Abstract

Abstract Background: Carbon monoxide (CO) intoxication is the most common gas-related event resulting in emergency room (ER) visits, often leading to myocardial injuries measured through the assessment of troponin levels. Recent efforts have focused on developing high-sensitivity troponin assays for more accurate acute myocardial infarction diagnosis. However, studies using high-sensitivity troponin I (hs-TnI) assays to identify myocardial injury following CO intoxication are lacking. Aim: We compared the measurement of circulating troponin I levels using the hs-TnI assay and the contemporary troponin I (cTnI) assay. Materials and Methods: We prospectively analyzed 50 patients with CO intoxication who were admitted to the ER between September 2012 and October 2013. Clinical, demographic, electrocardiographic (ECG), echocardiographic, and laboratory data were compared. Circulating troponin I levels were measured using hs-TnI and cTnI assays upon arrival in the ER and 24, 48, and 72 h after admission.

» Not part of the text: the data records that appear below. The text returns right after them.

(** C21: with a model that always succeeds with the output [p], each
    iteration of the loop reports exactly one footstep if [p > 0.5f]
    and none otherwise: [k] iterations add [k] reports, or none. *)
Theorem constant_model_footsteps a s :
  reachable a s -> fw_phase s = Running ->
  forall k, footsteps (fw_trace (run k s)) =
            (footsteps (fw_trace s) + if footstep_threshold p then k else 0)%nat.
Proof.
  intros Hr Hp k.
  pose (P j s' := footsteps (fw_trace s') =
                  (footsteps (fw_trace s) + if footstep_threshold p then j else 0)%nat).
  assert (HP0 : P 0%nat s) by (unfold P; destruct (footstep_threshold p); lia).
  assert (HS : forall j s', reachable a s' -> fw_phase s' = Running -> P j s' -> P (S j) (cycle s')).
  { intros j s' Hr' Hp' IH. unfold P in *.
    pose proof (reachable_inv input_shape output_shape a s' Hr') as Hinv.
    destruct (fw_inv_running s' Hinv Hp') as (i & Hi & _ & Hout).
    destruct (cycle_trace s' i Hinv Hp' Hi) as [_ ->].
    rewrite footsteps_app, IH, (proj1 (cycle_events_counts _ _ _)).
    destruct (invoke_const i (map normalize_sample (adc_samples 160 (fw_adc s')).1 ++
                              drop 160 (fw_input s')) (fw_output s')) as [-> ->];
      [intros E; rewrite E in Hout; simpl in Hout; lia|].
    cbn [status_ok andb default id]. destruct (footstep_threshold p); lia. }
  by destruct (run_loop_ind input_shape output_shape a s P Hr Hp HP0 HS k) as (_ & _ & HPk).
Qed.
End ConstantModel.

Section FailingModel.
Context `{AdcDevice} `{MicroInterpreter}.
Hypothesis input_shape : forall i, (160 <= length (input_data i))%nat.
Hypothesis output_shape : forall i, (1 <= length (output_data i))%nat.
(** A model whose every [Invoke] fails. *)
Hypothesis invoke_fails : forall i inp out, (invoke i inp out).1.1.1 <> kTfLiteOk.

(** C18: a model that keeps failing is retried for ever with no escalation
    and no delay: each of [k] iterations prints one "Inference failed!",
    none reports a footstep or sleeps, and the loop never leaves
    [while (1)] (the unbounded retry the spec's section 7 flags). *)
Theorem persistent_failure a s :
  reachable a s -> fw_phase s = Running ->
  forall k, fw_phase (run k s) = Running /\
    failures (fw_trace (run k s)) = (failures (fw_trace s) + k)%nat /\
    footsteps (fw_trace (run k s)) = footsteps (fw_trace s) /\
    sleep_total (fw_trace (run k s)) = sleep_total (fw_trace s).
Proof.
  intros Hr Hp k.
  pose (P j s' := failures (fw_trace s') = (failures (fw_trace s) + j)%nat /\
                  footsteps (fw_trace s') = footsteps (fw_trace s) /\
                  sleep_total (fw_trace s') = sleep_total (fw_trace s)).
  assert (HP0 : P 0%nat s) by (unfold P; split; [lia | done]).
  assert (HS : forall j s', reachable a s' -> fw_phase s' = Running -> P j s' -> P (S j) (cycle s')).
  { intros j s' Hr' Hp' (IH1 & IH2 & IH3). unfold P.
    pose proof (reachable_inv input_shape output_shape a s' Hr') as Hinv.
    destruct (fw_inv_running s' Hinv Hp') as (i & Hi & _).
    destruct (cycle_trace s' i Hinv Hp' Hi) as [_ ->].
    rewrite failures_app, footsteps_app, sleep_total_app, IH1, IH2, IH3, cycle_events_failures.
    destruct (cycle_events_counts (adc_samples 160 (fw_adc s')).1
      (invoke i (map normalize_sample (adc_samples 160 (fw_adc s')).1 ++ drop 160 (fw_input s'))
              (fw_output s')).1.1.1 (default (S754_nan : F32.float)
      ((invoke i (map normalize_sample (adc_samples 160 (fw_adc s')).1 ++ drop 160 (fw_input s'))
              (fw_output s')).2 !! 0%nat))) as (K1 & _ & K3).
    rewrite K1, K3.
    destruct (status_ok _) eqn:E; [apply status_ok_true, invoke_fails in E as []|].
    cbn [andb]. split; [lia|]. split; lia. }
  destruct (run_loop_ind input_shape output_shape a s P Hr Hp HP0 HS k) as (Hpk & _ & HPk).
  split; [exact Hpk | exact HPk].
Qed.
End FailingModel.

Results: Most patients with moderate or severe CO intoxication had elevated circulating troponin I levels, as detected using the hs-TnI assay. In addition, none of the results above or below the cutoff value for circulating troponin I changed from those found in the ER. In the cTnI assay, elevated circulating troponin I above the cutoff value in the ER was detected in 21 of 36 patients (58%). Participants with elevated troponin I levels, as measured by the hs-TnI assay, were more likely to experience various unfavorable clinical outcomes. Conclusion: The hs-TnI assay can detect elevated circulating troponin I levels earlier than the cTnI assay in patients with CO intoxication and myocardial injury.